Бросились сейчас же его обыскивать: сорок два рубля нашли, а десять так и пропали, как в воду канули.
– За труды себе оставил! – нагло улыбается Верблинский. – За науку! Этакого маху дали! А! Я и штуку-то нарочно подстроил. Мне не деньги нужны были, а доказать хотелось, что я, в клетке, взаперти, в одиночке сидючи, их проведу и выведу. И вдруг я этакую глупость сделаю – людей резать начну!
– Да ты видел, как резали?
– Так точно. Видел. Я сторожем поблизости был. Меня позвали, чтоб участвовал. Потому иначе донести бы мог. При мне их и кончали.
– Сонных?
– Одного, чей труп нашли, – сонного. А другой, которого не нашли – он в тайге зарыт, – тот проснулся. Метался очень. Его уже в сознанье зарезали.
– Отчего же ты не открыл убийц? Ведь самому отвечать придется?
– Помилуйте! Разве вы каторжных порядков не знаете? Нешто я могу открыть? Убьют меня за это.
Верблинский – одессит. В Одессе он имел галантерейную лавку.
– Для отвода глаз, разумеется! – поясняет он. – Я, как докладываю, по карманной части. Или так, – из домов случалось хорошие деньги брать.
Он не говорит «красть». Он «брал» деньги.
– И много раз судился?
– Раз двадцать.
– Все под своей фамилией?
– Под разными. У меня имен-то что было! Здесь даже, когда взяли, два паспорта подложных нашли, – на всякий случай, думал – уйду.
Это человек, прошедший огонь, воду и медные трубы. Все тюрьмы и остроги России он знает как какой-нибудь турист первоклассные отели Европы. И говорит о них, как об отелях.
– Там сыровато… Там будет посуше. В харьковском централе пища неважная, очень стол плох. В московском кормят лучше – и жить удобнее. Там водка дорога, там – подешевле.
На Сахалин Верблинский попал за гнусное преступление: он добился силой того, чего обыкновенно добиваются любовью.
Его судили в Киеве.
– Не то чтоб она уж очень мне нравилась, – а так, недурна была!
В его наружности – типичной наружности бывалого, прожженного жулика, в его глазах, хитрых, злых, воровских и бесстыдных, – светится душонка низкая, подлая, гнусная.

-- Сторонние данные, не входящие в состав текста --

(* ===== verification/Fault.v ===== *)
(** Faults of the processor: what happens to an exception with the tables of
    src/src/gdt.rs and src/src/interrupts.rs in place, up to the double fault and
    the stack reserved for it, and the test src/tests/stack_overflow.rs. The
    processor follows its manual: a frame is pushed before a handler runs, a
    fault while it is delivered is a second exception, and two exceptions in a row
    may become a double fault. *)
From S2P Require Import Prelude Queue Keyboard Interrupts Harness.
Local Open Scope Z_scope.
Local Open Scope rust_scope.

(** * The processor *)

(** Vectors of the exceptions that delivering an exception may raise. *)
Definition INVALID_TSS : Z := 10.
Definition SEGMENT_NOT_PRESENT : Z := 11.

Inductive exception_class := Benign | Contributory | PageFaultClass | DoubleFaultClass.

Definition class_of (v : Z) : exception_class :=
  if decide (v = DOUBLE_FAULT) then DoubleFaultClass
  else if decide (v = PAGE_FAULT) then PageFaultClass
  else if decide (v ∈ [0; INVALID_TSS; SEGMENT_NOT_PRESENT; 12; 13]) then Contributory
  else Benign.

(** Whether a second exception, while the first is being delivered, makes a
    double fault; otherwise the second is delivered instead. *)
Definition doubles (first second : Z) : bool :=
  match class_of first, class_of second with
  | Contributory, Contributory => true
  | PageFaultClass, (Contributory | PageFaultClass) => true
  | _, _ => false
  end.

(** The exceptions for which the processor pushes an error code. *)
Definition pushes_error_code (v : Z) : bool :=
  bool_decide (v ∈ [8; 10; 11; 12; 13; 14; 17; 21; 29; 30]).

(** The frame: stack segment and pointer, flags, code segment and instruction
    pointer, and for some exceptions an error code. *)
Definition frame_size (v : Z) : Z := if pushes_error_code v then 48 else 40.

Definition align16 (sp : Z) : Z := sp - sp mod 16.

(** A handler runs on a stack; or the third fault in a row shuts the processor
    down. *)
Inductive dispatch (H : Type) := Enters (h : H) (sp : Z) | Shutdown.
Arguments Enters {H} _ _.
Arguments Shutdown {H}.

Section processor.
Context {G D I H : Type} `{GdtLaws G D, IdtLaws I H}.
(** The task state behind a descriptor; the bytes that can be written. *)
Context (tss_of : D → option TaskStateSegment) (writable : Z → bool).

Definition pushable (sp n : Z) : bool := forallb writable (seqZ (sp - n) n).

(** The stack an entry of the interrupt table asks for. *)
Definition entry_stack (r : registers G I) (ist : option Z) (rsp : Z) : option Z :=
  match ist with
  | None => Some rsp
  | Some k => g ← gdtr r; d ← gdt_get g (tr r); tss ← tss_of d;
              interrupt_stack_table tss !! Z.to_nat k
  end.

(** One attempt to deliver the exception [v]: the handler and its stack pointer,
    or the exception this raises. *)
Definition attempt (r : registers G I) (rsp v : Z) : result (H * Z) Z :=
  match idtr r ≫= λ table, idt_entry table v with
  | None => Err SEGMENT_NOT_PRESENT
  | Some (h, ist) =>
      match entry_stack r ist rsp with
      | None => Err INVALID_TSS
      | Some sp =>
          let sp := align16 sp in
          if pushable sp (frame_size v) then Ok (h, sp - frame_size v) else Err PAGE_FAULT
      end
  end.

(** The class of the exception grows with every attempt, so that four of them
    are enough. *)
Fixpoint escalate (fuel : nat) (r : registers G I) (rsp v : Z) : option (dispatch H) :=
  match fuel with
  | O => None
  | S fuel =>
      match attempt r rsp v with
      | Ok (h, sp) => Some (Enters h sp)
      | Err v' =>
          if decide (v = DOUBLE_FAULT) then Some Shutdown
          else escalate fuel r rsp (if doubles v v' then DOUBLE_FAULT else v')
      end
  end.

Definition raise (r : registers G I) (rsp v : Z) : option (dispatch H) := escalate 4 r rsp v.

(** Calls that never return: each pushes its return address, 8 bytes, and takes
    a frame of [size] bytes in all. [Some rsp]: with the stack pointer [rsp] the
    return address cannot be pushed. *)
Fixpoint recurse (fuel : nat) (size rsp : Z) : option Z :=
  match fuel with
  | O => None
  | S fuel => if pushable rsp 8 then recurse fuel size (rsp - size) else Some rsp
  end.
End processor.

(** * The test of the stack overflow *)

(** The handler of the test's own interrupt table. *)
Inductive test_handler := test_double_fault_handler.

Definition run_test_handler (h : test_handler) : io unit :=
  match h with
  | test_double_fault_handler =>
      _ ← serial_println (str_of "[ok]");
      exit_qemu Success
  end.
(* ===== verification/System.v ===== *)
(** The whole kernel: [kernel_main] of src/src/main.rs from power-on, with the
    interrupts that arrive while it boots and, from [executor.run()] on, around and
    inside the polls of the tasks. *)
From S2P Require Import Prelude Bytes Layout BlockDev SimpleFs SimpleFsRep Boot Alloc FixedBlock Memory.
From S2P Require Import Queue Keyboard Executor Interrupts Pci Keypresses Kernel.
Local Open Scope Z_scope.
Local Open Scope rust_scope.

(** * Interrupts while the kernel boots *)
Section power_on.
Context {G D I P M E H Dev Q K V A : Type}.
Context {HG : Gdt G D} {HGL : GdtLaws G D} {HI : Idt I handler} {HIL : IdtLaws I handler}.
Context {HP : Pics P} {HPL : PicsLaws P} {HH : Heap H} {HHL : @GlobalAllocLaws H heap_GlobalAlloc}.
Context {HD : BlockDevice Dev} {HDL : BlockDeviceLaws Dev} {HQ : ArrayQueue Q} {HQL : ArrayQueueLaws Q}.
Context {HA : AtomicWaker A} {HAL : AtomicWakerLaws A}.
Context {HK : PcKeyboard K V} (c : Z → Z) {HM : Mapper M BootInfoFrameAllocator E} {HML : BootMapperLaws M E c}.
Context (tss_new : TaskStateSegment) (STACK : Z) (virt_add : Z → Z → outcome Z).
Context (virt_new : Z → outcome Z) (cr3 : Z) (virt_add_u64 : Z → Z → outcome Z).
Context (offset_page_table : Z → Z → M) (page_range : Z → Z → list Z) (FrameAllocationFailed : E).
Context (enumerate_bus : Z → list (DeviceFunction * Z)).
Context (open_blk : DeviceFunction → list (list Z) → option BootInfoFrameAllocator →
  outcome (result Dev unit * option BootInfoFrameAllocator)).

(** [kernel_main] with the requests that arrive after each of its parts: [init]
    turns interrupts on at its end; the parts that follow share nothing with the
    handlers but the console. *)
Definition power_on (i0 i1 i2 i3 : list request) (physical_memory_offset : Z) (memory_map : list MemoryRegion)
    (r : registers G I) (disk : list (list Z)) (NEXT_ID : Z) :
    outcome (booted G I P M H Dev Q K * world G I P Q A) :=
  '(r, PICS) ← init tss_new STACK virt_add r PICS_init;
  let w := serve_all i0 (boot_world r PICS) in
  k ← start_heap virt_new cr3 virt_add_u64 offset_page_table c page_range FrameAllocationFailed
        physical_memory_offset memory_map;
  let w := serve_all i1 w in
  '(storage, fa) ← start_storage enumerate_bus open_blk disk (Some (Memory.frame_allocator k));
  let w := serve_all i2 w in
  executor ← spawn_tasks NEXT_ID;
  let w := serve_all i3 w in
  Ret (mkBooted (w_regs w) (w_pics w) physical_memory_offset (Some (Memory.mapper k)) (Memory.frame_allocator k) fa
         (ALLOCATOR k) storage executor, w).

(** The boot as it would be without interrupts, and the requests served on the
    side. *)
Lemma power_on_eq i0 i1 i2 i3 off mm r disk id (b : booted G I P M H Dev Q K) :
  kernel_main tss_new STACK virt_add virt_new cr3 virt_add_u64 offset_page_table c page_range
    FrameAllocationFailed enumerate_bus open_blk off mm r disk id = Ret b →
  let w := serve_all (i0 ++ i1 ++ i2 ++ i3) (boot_world (b_regs b) (b_pics b)) in
  power_on i0 i1 i2 i3 off mm r disk id =
    Ret (mkBooted (w_regs w) (w_pics w) (PHYSICAL_MEMORY_OFFSET b) (PAGE_MAPPER b) (heap_frames b)
           (FRAME_ALLOCATOR b) (b_ALLOCATOR b) (b_storage b) (b_executor b), w).
Proof.
  unfold kernel_main, power_on. destruct (init _ _ _ r PICS_init) as [[r' p]|]; [|done].
  cbn [mbind outcome_bind]. destruct (start_heap _ _ _ _ _ _ _ off mm) as [k|]; [|done].
  cbn [mbind outcome_bind]. destruct (start_storage _ _ disk _) as [[st fa]|]; [|done].
  cbn [mbind outcome_bind]. destruct (spawn_tasks id) as [e|]; [|done].
  cbn [mbind outcome_bind]. intros Hb. injection Hb as <-. unfold serve_all. simpl. by rewrite !foldl_app.
Qed.

(** * From power-on to the printed key *)

(** C3: from power-on to the printed key. On a machine as the boot loader leaves
    it, with the lines of the timer and the keyboard open, the kernel boots, whatever
    requests of the two devices arrive between its parts. Then let any requests arrive
    before each iteration of the executor and between any two accesses of its polls to
    what handlers share, as long as the wake-ups they cause never exceed the 100 the
    executor's queue holds ([calm]; at most one scancode per iteration is enough, see
    [slow_calm]). Nothing panics, every request reaches its handler and is
    acknowledged, and after two iterations at least the tasks have printed the line
    of the example and exactly what decoding the queued scancodes gives, in order,
    with none waiting. Every scancode was queued or reported by a warning, but for
    those the last poll had no point for; with at most 50 of them per iteration,
    all that arrive once the stream exists are queued, in order. *)
Theorem kernel_serves_keys (N off : Z) (mm : list MemoryRegion) (disk : list (list Z))
    (r : registers G I) (i0 i1 i2 i3 : list request) (env : list round)
    (Hok : machine_ok (H := H) c tss_new STACK virt_add virt_new cr3 virt_add_u64 offset_page_table page_range
             open_blk N off mm disk)
    (Htimer : 0 ∉ masked (PICS_init : P)) (Hkeyboard : 1 ∉ masked (PICS_init : P))
    (Hlen : (2 ≤ length env)%nat) (Hcalm : calm 2 env = true) :
  ∃ b w0 e w,
    power_on i0 i1 i2 i3 off mm r disk 0 = Ret (b, w0)
    ∧ run_rounds env (b_executor b) w0 = Ret (e, w)
    ∧ w_out w = example_line ++ (decode (Keyboard_new : K) (w_queued w)).1
    ∧ keys w = []
    ∧ w_lost w = 0%nat ∧ in_service (w_pics w) = ∅
    ∧ (length (w_warnings w) + length (w_queued w) + dues w
       = length (scancodes_of (i0 ++ i1 ++ i2 ++ i3)) + length (concat (codes_of <$> env)))%nat
    ∧ (dues w ≤ left_due 0 env)%nat
    ∧ (Forall (λ it, (length (codes_of it) ≤ 50)%nat) env →
       w_queued w ++ due_codes w = after_stream env).
Proof.
  destruct (kernel_main_reaches (Q := Q) (K := K) c tss_new STACK virt_add virt_new cr3 virt_add_u64
    offset_page_table page_range FrameAllocationFailed enumerate_bus open_blk N off mm disk r Hok)
    as (b & (g & tss & m & fa & hf & Hmain & _ & (Hidt & Hen & _) & _ & _ & _ & _ & Hspawn) & Hpics).
  pose proof (power_on_eq i0 i1 i2 i3 off mm r disk 0 b Hmain) as Hon. cbv zeta in Hon.
  destruct (initialize_law (PICS_init : P)) as (Ho & Hsv & Hm).
  assert (running (boot_world (A := A) (Q := Q) (b_regs b) (b_pics b))) as Hrunning.
  { split; simpl; [done|done|]. rewrite Hpics. split; simpl; [by rewrite Ho; apply pics_new_offsets|done|by rewrite Hm]. }
  destruct (serve_all_early (i0 ++ i1 ++ i2 ++ i3) _ (boot_world_early _ _ Hrunning)) as (Hearly & Hout & Hq & Hdue & Hlost & Hwarn).
  set (w0 := serve_all _ _) in *.
  destruct (run_rounds_start (K := K) env w0 Hearly Hout Hq Hlen Hcalm) as (e0 & Hs & n & e & w & Hrun & Haw & Hl & Ht & Hleft & Hall).
  assert (e0 = b_executor b) as -> by congruence.
  eexists _, w0, e, w. split; [exact Hon|]. split; [exact Hrun|].
  split_and!; [by eapply aw_out|by eapply aw_keys|by rewrite Hl, Hlost|apply (run_ready _ (lv_running _ (aw_live _ _ _ Haw)))| |done|done].
  unfold tally at 1 in Ht. rewrite Ht. unfold tally, dues, due_codes. rewrite Hwarn, Hq, Hdue. simpl. lia.
Qed.
End power_on.

(** The machine of the example of Kernel.v: a key during the boot, which is lost; a
    key before an iteration, one in the window of its poll, and a tick. *)
Lemma kernel_serves_keys_witness :
  ∃ (b : booted (list desc) demo_idt Pic (gmap Z Z) Bump.BumpAllocator RamDisk ListQueue unit)
    (w0 : world (list desc) demo_idt Pic ListQueue (option Z)) e w,
    run_rounds [([], []); ([Tick], []); ([Key 72], [[]; []; []; []; [Key 105; Tick]]); ([], [])] (b_executor b) w0
      = Ret (e, w)
    ∧ w_out w = example_line ++ [72; 105].
Proof.
  destruct (kernel_serves_keys (HH := bump_Heap) (HHL := bump_heap_laws) (HD := RamDisk_device)
    (I := demo_idt) (P := Pic) (Q := ListQueue) (K := unit) (A := option Z)
    demo_frame (mkTSS (replicate 7 0)) 0x1000
    (λ a b, Ret (a + b)) Ret 0x2000 (λ a b, Ret (a + b)) (λ _ _, ∅) demo_range tt demo_bus demo_open 1 0x18000000000
    demo_memory (replicate 10 zero_block) (mkRegs None 0 0 None false) [Tick] [Key 30] [] [Tick]
    [([], []); ([Tick], []); ([Key 72], [[]; []; []; []; [Key 105; Tick]]); ([], [])])
    as (b & w0 & e & w & _ & Hrun & Hout & _ & _ & _ & _ & Hleft & Hall).
  - exact demo_machine_ok.
  - apply not_elem_of_empty.
  - apply not_elem_of_empty.
  - simpl. lia.
  - reflexivity.
  - exists b, w0, e, w. split; [exact Hrun|]. rewrite Hout.
    assert (w_queued w ++ due_codes w = [72; 105]) as Hq
      by (rewrite Hall; [reflexivity|repeat constructor; simpl; lia]).
    assert (due_codes w = []) as Hd by (apply length_zero_iff_nil; unfold dues in Hleft; change (left_due 0 _) with O in Hleft; lia).
    rewrite Hd, app_nil_r in Hq. by rewrite Hq.
Defined.
(** ** [createPackage] with a spec file *)

Lemma offline_refl w : offline w w.
Proof.
  split; [exists []; split; [reflexivity | constructor]|].
  split; [apply same_store_refl | split; reflexivity].
Qed.

Lemma offline_trans w1 w2 w3 : offline w1 w2 -> offline w2 w3 -> offline w1 w3.
Proof.
  intros ((c1 & Ht1 & Hl1) & Hs1 & Hd1 & Hb1) ((c2 & Ht2 & Hl2) & Hs2 & Hd2 & Hb2).
  split.
  { exists (c2 ++ c1)%list. split; [rewrite Ht2, Ht1, app_assoc; reflexivity|].
    apply Forall_app; split; assumption. }
  split; [eapply same_store_trans; eassumption|]. split; congruence.
Qed.

Lemma offline_log op w : is_remote op = false -> offline w (log op w).
Proof.
  intros Hop. split; [exists [op]; split; [reflexivity | repeat constructor; exact Hop]|].
  repeat split.
Qed.

Lemma offline_logged calls w :
  Forall (fun op => is_remote op = false) calls -> offline w (logged calls w).
Proof.
  intros H. destruct (logged_fields calls w) as (L1 & L2 & L3 & L4 & L5 & _ & _ & _ & L9).
  split; [exists calls; split; assumption|]. repeat split; assumption.
Qed.

Lemma offline_draw w : offline w (next_draw w).
Proof. split; [exists []; split; [reflexivity | constructor]|]. repeat split. Qed.

Create HintDb offline.

Section Offline.
Variable host : Host.

Lemma checkFilesExistence_offline includeFiles errs :
  keeps offline (fission_cli.checkFilesExistence host includeFiles errs).
Proof.
  intros w r w' H. apply checkFilesExistence_run in H as (calls & -> & Hglob & _).
  apply offline_logged, is_glob_local, Hglob.
Qed.

Lemma archiveName_offline hint input : keeps offline (fission_cli.archiveName host hint input).
Proof.
  intros w r w' H. rewrite archiveName_run in H. inversion H; subst. apply offline_draw.
Qed.

Lemma NewLen_offline n : keeps offline (random.NewLen host n).
Proof. intros w r w' H. inversion H; subst. apply offline_draw. Qed.

Lemma NewV4_offline : keeps offline (random.NewV4 host).
Proof. intros w r w' H. inversion H; subst. apply offline_draw. Qed.

Lemma ReadSpecs_offline dir : keeps offline (spec.ReadSpecs host dir).
Proof.
  intros w r w' H. rewrite ReadSpecs_run in H. inversion H; subst.
  apply offline_log. reflexivity.
Qed.

Lemma Printf_offline text : keeps offline (fmt.Printf text).
Proof. intros w r w' H. inversion H; subst. apply offline_log. reflexivity. Qed.

Lemma SpecSave_aus_offline aus file : keeps offline (spec.SpecSave_aus host aus file).
Proof.
  intros w r w' H. rewrite SpecSave_aus_run in H.
  destruct (fault host _ _); inversion H; subst; [apply offline_log; reflexivity|].
  split; [exists [OpSpecSave file]; split; [reflexivity | repeat constructor]|].
  repeat split.
Qed.

Lemma SpecSave_pkg_offline pkg file : keeps offline (spec.SpecSave_pkg host pkg file).
Proof.
  intros w r w' H. rewrite SpecSave_pkg_run in H.
  destruct (fault host _ _); inversion H; subst; [apply offline_log; reflexivity|].
  split; [exists [OpSpecSave file]; split; [reflexivity | repeat constructor]|].
  repeat split.
Qed.

Hint Resolve checkFilesExistence_offline archiveName_offline NewLen_offline NewV4_offline
  ReadSpecs_offline Printf_offline SpecSave_aus_offline SpecSave_pkg_offline : offline.

Ltac off_step :=
  match goal with
  | |- keeps _ (mbind _ _) => munfold; apply keeps_bind; [exact offline_trans | | intros]
  | |- keeps _ (bind _ _) => apply keeps_bind; [exact offline_trans | | intros]
  | |- keeps _ (ret _) => apply keeps_ret; exact offline_refl
  | |- keeps _ (log_.Fatal _) => apply keeps_Fatal; exact offline_refl
  | |- keeps _ (util.CheckErr _ _) => apply keeps_CheckErr; exact offline_refl
  | |- keeps _ (util.CheckError _ _) => apply keeps_CheckError; exact offline_refl
  | |- keeps _ (match ?x with _ => _ end) => destruct x
  | |- keeps _ (let _ := _ in _) => cbv zeta
  | |- keeps _ _ => solve [eauto with offline]
  end.
(** A grow that reports success either doubled the capacity and zero-filled
    the new half, or (only when twice the capacity does not fit a [size_t])
    wrapped around to a smaller capacity. *)
Lemma list_grow_ok a l lst' :
  wf l → list_grow a (Some l) = Returns (LIST_OK, lst') →
  (2 * capacity l ≤ SIZE_MAX ∧
   doubled (capacity l) * elem_size l ≤ SIZE_MAX ∧
   lst' = Some (mk_list
     (Some (buffer l ++
            replicate (Z.to_nat (doubled (capacity l) * elem_size l
                                 - capacity l * elem_size l)) x00))
     (size l) (doubled (capacity l)) (elem_size l)))
  ∨ (SIZE_MAX + 1 < 2 * capacity l ∧
     let c := 2 * capacity l - (SIZE_MAX + 1) in
     lst' = Some (mk_list
       (Some (take (Z.to_nat (c * elem_size l)) (buffer l)))
       (if c <? size l then c else size l) c (elem_size l))).
Proof.
  intros Hwf. pose proof (wf_blen l Hwf) as Hlen.
  pose proof (wf_capacity l Hwf) as Hcap.
  pose proof Hwf as [Hs He Hb Hd].
  unfold list_grow, doubled.
  destruct (Z.eqb_spec (capacity l) 0) as [Hc|Hc].
  - (* first allocation *)
    destruct (data l) as [buf|] eqn:Hdata; [lia|].
    unfold buffer in *. rewrite Hdata in *. cbn in Hlen.
    unfold list_resize. rewrite Hc, Hdata. cbn [Z.eqb].
    unfold size_mul, size_sub. rewrite Z.mul_0_l, Z.sub_0_r, !Z.mul_1_l.
    rewrite (wrap_small 0) by (unfold size_t, SIZE_MAX; lia).
    rewrite (wrap_small (elem_size l)) by (unfold size_t; lia).
    rewrite realloc_grow by (cbn; unfold blen; cbn; lia).
    destruct (grants a (elem_size l)); [|done]. unfold_bind. cbn [default app].
    unfold memset.
    destruct (in_bounds _ _ _) eqn:Hin; [|done].
    destruct (Z.ltb_spec 0 1); [|lia]. cbn [set_data set_capacity size data capacity elem_size].
    destruct (Z.ltb_spec 1 (size l)); [lia|].
    intros [= <-]. left. split_and!; try lia.
    unfold set_capacity, set_data. cbn. do 3 f_equal. rewrite Z.sub_0_r.
    apply (splice_end [] (junk _ _)).
    rewrite length_junk, length_replicate. lia.
  - destruct (data l) as [buf|] eqn:Hdata; [|lia].
    unfold buffer in *. rewrite Hdata in *.
    change (default [] (Some buf)) with buf in *.
    destruct (Z.le_gt_cases (2 * capacity l) SIZE_MAX) as [Hfit|Hover].
    + (* the doubled capacity fits *)
      unfold size_mul at 1. rewrite (Z.mul_comm (capacity l) 2).
      rewrite wrap_small by (unfold size_t; lia).
      unfold list_resize.
      destruct (Z.eqb_spec (2 * capacity l) 0); [lia|].
      destruct (Z.eqb_spec (2 * capacity l) (capacity l)); [lia|].
      rewrite Hdata. unfold size_sub.
      replace (2 * capacity l - capacity l) with (capacity l) by lia.
      destruct (Z.ltb_spec (capacity l) (2 * capacity l)); [|lia].
      unfold size_mul.
      rewrite (wrap_small (capacity l)) by (unfold size_t; lia).
      rewrite (wrap_small (capacity l * elem_size l)) by (unfold size_t; nia).
      destruct (Z.le_gt_cases (2 * capacity l * elem_size l) SIZE_MAX)
        as [Hfit'|Hover'].
      * rewrite wrap_small by (unfold size_t; nia).
        rewrite realloc_grow
          by (change (default [] (Some buf)) with buf; nia).
        change (default [] (Some buf)) with buf.
        destruct (grants a _); [|done]. unfold_bind.
        unfold memset. destruct (in_bounds _ _ _) eqn:Hin; [|done].
        cbn [set_data set_capacity size data capacity elem_size].
        destruct (Z.ltb_spec (2 * capacity l) (size l)); [lia|].
        intros [= <-]. left. split_and!; try lia.
        unfold set_capacity, set_data; cbn [data size capacity elem_size].
        rewrite <- Hlen, splice_end
          by (rewrite length_junk, length_replicate; unfold blen in *; lia).
        by replace (2 * capacity l * elem_size l - blen buf)
          with (blen buf) by lia.
      * (* the byte count wraps: the zero-fill runs off the block *)
        replace (2 * capacity l * elem_size l)
          with (2 * (capacity l * elem_size l)) by lia.
        rewrite wrap_double by nia.
        rewrite <- Hlen.
        unfold realloc.
        destruct (_ =? 0); [done|]. destruct (grants a _); [|done].
        unfold_bind. unfold memset.
        destruct (in_bounds _ _ _) eqn:Hin; [|done].
        apply in_bounds_true in Hin. rewrite blen_app, blen_junk in Hin.
        unfold blen in Hin. rewrite length_take in Hin.
        unfold blen, SIZE_MAX in *. lia.
    + destruct (Z.eq_dec (2 * capacity l) (SIZE_MAX + 1)) as [Heq|Hne].
      * (* twice the capacity wraps to zero: the resize is refused *)
        unfold size_mul. rewrite (Z.mul_comm (capacity l) 2), Heq.
        unfold wrap. rewrite Z.mod_same by (unfold SIZE_MAX; lia).
        cbn. done.
      * (* twice the capacity wraps to a smaller one *)
        unfold size_mul. rewrite (Z.mul_comm (capacity l) 2).
        rewrite wrap_double by lia.
        rewrite (list_resize_shrink a l _ buf) by (done || lia).
        destruct (grants a _); [|done].
        intros [= <-]. right. split; [lia|done].
Qed.
(** *** Users *)

(** C9.  [addUser] is the user's [addToGroup] called with this group, once,
    and nothing else: the group object and its managed-policy list are as
    before, no policy is touched, and only the user's own membership list
    grows. *)
Theorem addUser_frame user (this : Group) (h : Heap) :
  let r := addUser user this h in
  snd r = User_addToGroup user (groupPath this) h
  /\ fst r = this
  /\ arrays (snd r) = arrays h
  /\ read (managedPolicies this) (arrays (snd r))
     = read (managedPolicies this) (arrays h)
  /\ policies (snd r) = policies h
  /\ calls (snd r) = calls h ++ [Call_addToGroup user (groupPath this)]
  /\ users (snd r) !! user
     = (fun o => {| user_groups := user_groups o ++ [groupPath this] |})
         <$> users h !! user
  /\ (forall u, u <> user -> users (snd r) !! u = users h !! u).
Proof.
  cbv zeta. unfold addUser, User_addToGroup, record.
  cbn [fst snd arrays policies users calls].
  do 6 (split; [reflexivity|]). split.
  - apply lookup_alter_eq.
  - intros u Hne. now apply lookup_alter_ne.
Qed.

(** *** Groups and the arrays they are given *)

Lemma attachAll_read_ne arns (this : Group) (h : Heap) l :
  managedPolicies this <> l ->
  read l (arrays (snd (attachAll arns this h))) = read l (arrays h).
Proof.
  intros Hne. revert h. induction arns as [|arn arns IH]; intros h; [reflexivity|].
  rewrite attachAll_cons, IH. now apply read_push_ne.
Qed.

(** What the constructor does to the heap. *)
Lemma construct_heap parent name props (h0 : Heap) this h :
  Group_constructor parent name props h0 = (this, h) ->
  policies h = policies h0
  /\ users h = users h0
  /\ calls h = calls h0
  /\ match props_managedPolicyArns (default noGroupProps props) with
     | Some l => managedPolicies this = l /\ arrays h = arrays h0
     | None =>
         arrays h0 !! managedPolicies this = None
         /\ arrays h = <[managedPolicies this := []]> (arrays h0)
     end.
Proof.
  unfold Group_constructor. cbv zeta.
  destruct (props_managedPolicyArns (default noGroupProps props)) as [l|];
    [|unfold newArray]; intros [= <- <-]; cbn [managedPolicies arrays policies users calls];
    repeat split.
  apply not_elem_of_dom, is_fresh.
Qed.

Шапошников – тоже одессит.
В 87-м или 88-м году судился в Одессе за участие в шайке грабителей под предводительством знаменитого Чумака. Где-то в окрестностях, около Выгоды, они зарезали купца.
Попав на каторгу, Шапошников вдруг преобразился.
Вид ли чужих страданий и горя так подействовал, – но Шапошников буквально отрекся от себя и из отчаянного головореза превратился в самоотверженного, бескорыстного защитника всех страждущих и угнетенных, сделался «адвокатом за каторгу»…
Как и большинство каторжных, попав на Сахалин, он прямо-таки «помешался на справедливости».
Не терпел, не мог видеть равнодушно малейшего проявления несправедливости. Обличал смело, решительно, ни перед кем и ни перед чем не останавливаясь и не труся.